What concrete obligations apply

  1. 1Technical and organisational risk-management measures: security policies, access control, encryption, network segmentation, patch management.
  2. 2Business continuity and disaster recovery plan — including tested backups (see below on the link with the 3-2-1 strategy).
  3. 3Reporting of significant incidents to the competent authority (DNSC) within strict deadlines: initial alert within 24 hours, notification within 72 hours.
  4. 4Supply-chain security — assessing suppliers and direct relationships.
  5. 5Management accountability: directors must approve the measures and can be held personally liable for non-compliance.
  6. 6Regular staff training in cyber hygiene.

Penalties: why you cannot postpone

For essential entities, fines can reach up to 10 million euros or 2% of global annual turnover, whichever is higher. For important entities, up to 7 million euros or 1.4%. Beyond the money, the authority can temporarily suspend certifications and hold management personally accountable.

How to prepare — step by step

NIS2 compliance is not solved with a single "turnkey" product. It is a risk-management process. Here is the pragmatic path we recommend to our clients:

  1. 1Determine applicability: clearly establish whether and in which category you fall.
  2. 2Gap analysis: compare the current state with NIS2 requirements and get a prioritised list.
  3. 3Remediation plan with deadlines and budget: you do not fix everything at once, but based on risk.
  4. 4Implementation: policies, technical controls, segmentation, monitoring, tested backup.
  5. 5Incident reporting procedure and a designated team/owner.
  6. 6Audit and continuous improvement — NIS2 is not a project with an end, but a permanent regime.
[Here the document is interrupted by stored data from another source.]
(* ===== verification/SchedulerSwitch.v ===== *)
(** * The scheduler: the context switch and the tick

    [scheduler_switch] takes the running task off its core, drains the deferred
    wakes, readies the tasks whose timers expired, and dispatches the first
    ready task the core may run, idling until there is one. *)
From S2P Require Import Prelude Scheduler SchedulerSvc SchedulerInv SchedulerSafe SchedulerWake.

(** The state of a core inside the loop of [scheduler_switch]. *)
Record switching (core : Z) (s : sched) : Prop := {
  sw_inv : inv_x ∅ s;
  sw_spin : s_spin s = true;
  sw_present : s_present s = true;
  sw_current : current s core = 0
}.

Lemma switching_held core s0 s : switching core s0 → held ∅ s0 s → switching core s.
Proof.
  intros [Hi Hs Hp Hc] [Hi' Hm]. split; [done| | |].
  - by rewrite (cm_spin _ _ Hm).
  - by rewrite (cm_present _ _ Hm).
  - by rewrite (calm_current _ _ _ Hm).
Qed.

(** ** Core-local updates *)
Record local_step (g : cpu → cpu) (c : cpu) : Prop := {
  ls_current : current_task (g c) = current_task c;
  ls_initial : scheduler_initial_frame (g c) = scheduler_initial_frame c;
  ls_ipsr : ipsr (g c) = ipsr c;
  ls_length : length (deferred_wake (g c)) = length (deferred_wake c);
  ls_deferred w : w ∈ deferred_wake (g c) → w = 0 ∨ w ∈ deferred_wake c
}.

Definition on_core (core : Z) (g : cpu → cpu) (s : sched) : sched :=
  s <| cpu_at := <[core := g (cls s core)]> (cpu_at s) |>.

Lemma cls_on_core core g s c :
  cls (on_core core g s) c = if decide (c = core) then g (cls s core) else cls s c.
Proof. apply cls_upd. Qed.

Lemma current_on_core core g s : local_step g (cls s core) → ∀ c, current (on_core core g s) c = current s c.
Proof.
  intros Hg c. unfold current. rewrite cls_on_core. case_decide; [subst; by rewrite (ls_current _ _ Hg)|done].
Qed.

Lemma inv_on_core X core g s : inv_x X s → local_step g (cls s core) → inv_x X (on_core core g s).
Proof.
  intros Hi Hg. pose proof (current_on_core core g s Hg) as Hc. split; try apply Hi.
  - apply (struct_cpu s); [done|apply Hi].
  - intros t Ht HX. destruct (ix_consistent _ _ Hi t Ht HX) as (tk & Htk & Ha). exists tk.
    split; [done|]. eapply agrees_mono; [done..| | | |exact Ha]; [done|exact Hc|done].
  - intros c. rewrite Hc. apply (ix_current _ _ Hi).
  - intros c w. rewrite cls_on_core. case_decide; [|apply (ix_deferred _ _ Hi)].
    intros Hw. destruct (ls_deferred _ _ Hg _ Hw) as [->|Hin]; [by intros []|]. exact (ix_deferred _ _ Hi core w Hin).
  - intros c. rewrite cls_on_core. case_decide; [|apply (ix_slots _ _ Hi)].
    rewrite (ls_length _ _ Hg). apply (ix_slots _ _ Hi).
  - intros c. rewrite cls_on_core. case_decide; [|apply (ix_initial _ _ Hi)].
    rewrite (ls_initial _ _ Hg). apply (ix_initial _ _ Hi).
Qed.

Lemma switching_on_core core g s :
  switching core s → local_step g (cls s core) → switching core (on_core core g s).
Proof.
  intros [Hi Hs Hp Hc] Hg. split; [by apply inv_on_core|done|done|]. by rewrite current_on_core.
Qed.

Section switch.
Context `{Environment} (core : Z).

(** ** The deferred wakes *)

(** Draining readies tasks and takes none away. *)
Definition no_futex_word (s : sched) (a : Z) : Prop := ∀ f fx, futex_at s !! f = Some fx → f_value fx ≠ a.

Record drained (s s' : sched) : Prop := {
  dr_readied t : readied s t → readied s' t;
  dr_tasks : s_tasks s' = s_tasks s;
  dr_id t : task_id <$> task_at s' !! t = task_id <$> task_at s !! t;
  dr_current c : current s' c = current s c;
  dr_futex f : futex_id <$> futex_at s' !! f = futex_id <$> futex_at s !! f;
  dr_word a : no_futex_word s a → word_at s' !! a = word_at s !! a
}.

Lemma drained_refl s : drained s s.
Proof. by split. Qed.

Lemma no_futex_word_id s s' a :
  (∀ f, futex_id <$> futex_at s' !! f = futex_id <$> futex_at s !! f) → no_futex_word s a → no_futex_word s' a.
Proof.
  intros Hid Hn f fx Hf. specialize (Hid f). rewrite Hf in Hid.
  destruct (futex_at s !! f) as [fx0|] eqn:Hf0; [|done]. specialize (Hn _ _ Hf0).
  cbn in Hid. unfold futex_id in Hid. congruence.
Qed.

Lemma drained_trans s1 s2 s3 : drained s1 s2 → drained s2 s3 → drained s1 s3.
Proof.
  intros [H1 H2 H3 H4 H5 H6] [K1 K2 K3 K4 K5 K6].
  split; [auto|congruence|intros; by rewrite K3|intros; by rewrite K4|intros; by rewrite K5|].
  intros a Ha. rewrite K6; [by apply H6|by apply (no_futex_word_id s1)].
Qed.

(** What the recorded wakes take from the queue [l] of the futex at [f]: a wake
    of all empties it, any other takes its first waiter. *)
Definition serve_one (f : Z) (l : list Z) (w : Z) : list Z :=
  if negb (w =? 0) && (Z.land w (not32 1) =? f) then if has w 1 then [] else drop 1 l else l.
Definition serve (ws : list Z) (f : Z) (l : list Z) : list Z := foldl (serve_one f) l ws.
For steps 2-6, a partner experienced in cybersecurity audit drastically shortens the timeline and avoids unnecessary investments. We are an authorised DNSC auditor and ISO 27001 certified — exactly the reference framework NIS2 relies on.

The link with ISO 27001 and data protection

The good news: if you already have an information security management system aligned with ISO 27001, you are 70-80% of the way to NIS2. The two frameworks overlap significantly. Likewise, data protection (GDPR) and cybersecurity measures are complementary — a security incident is almost always also a potential personal-data incident.

Conclusion

NIS2 is not bureaucracy for its own sake — it is the minimum level of cyber hygiene any serious company should already have. The difference is that it now becomes a legal obligation, with real penalties. Companies that start early turn compliance into a commercial advantage: they become preferred suppliers precisely because they can demonstrate security.

Frequently asked questions

When does NIS2 apply in Romania?+

The NIS2 Directive has been transposed into national law and the obligations are already in force. The incident-reporting deadlines (24h / 72h) and risk-management measures apply to in-scope entities from the moment of transposition, which is why preparation can no longer be postponed.

My company has 40 employees — am I in scope for NIS2?+

In principle the threshold is 50 employees or over 10 million euros turnover/balance sheet, within a regulated sector. However, smaller companies may be included if they have a critical role, and through the supply chain you may be contractually required to meet similar requirements. We recommend an individual applicability assessment.

How long does it take to become NIS2 compliant?+

It depends on your starting point. A gap analysis in 1-2 weeks gives you the priority list; implementing the measures typically takes 3-6 months for a mid-sized company. If you already have ISO 27001, the path is much shorter.

Who is liable if the company is not compliant?+

NIS2 introduces direct accountability for management bodies. Directors must approve the security measures and can be held personally liable, not just the company as an entity.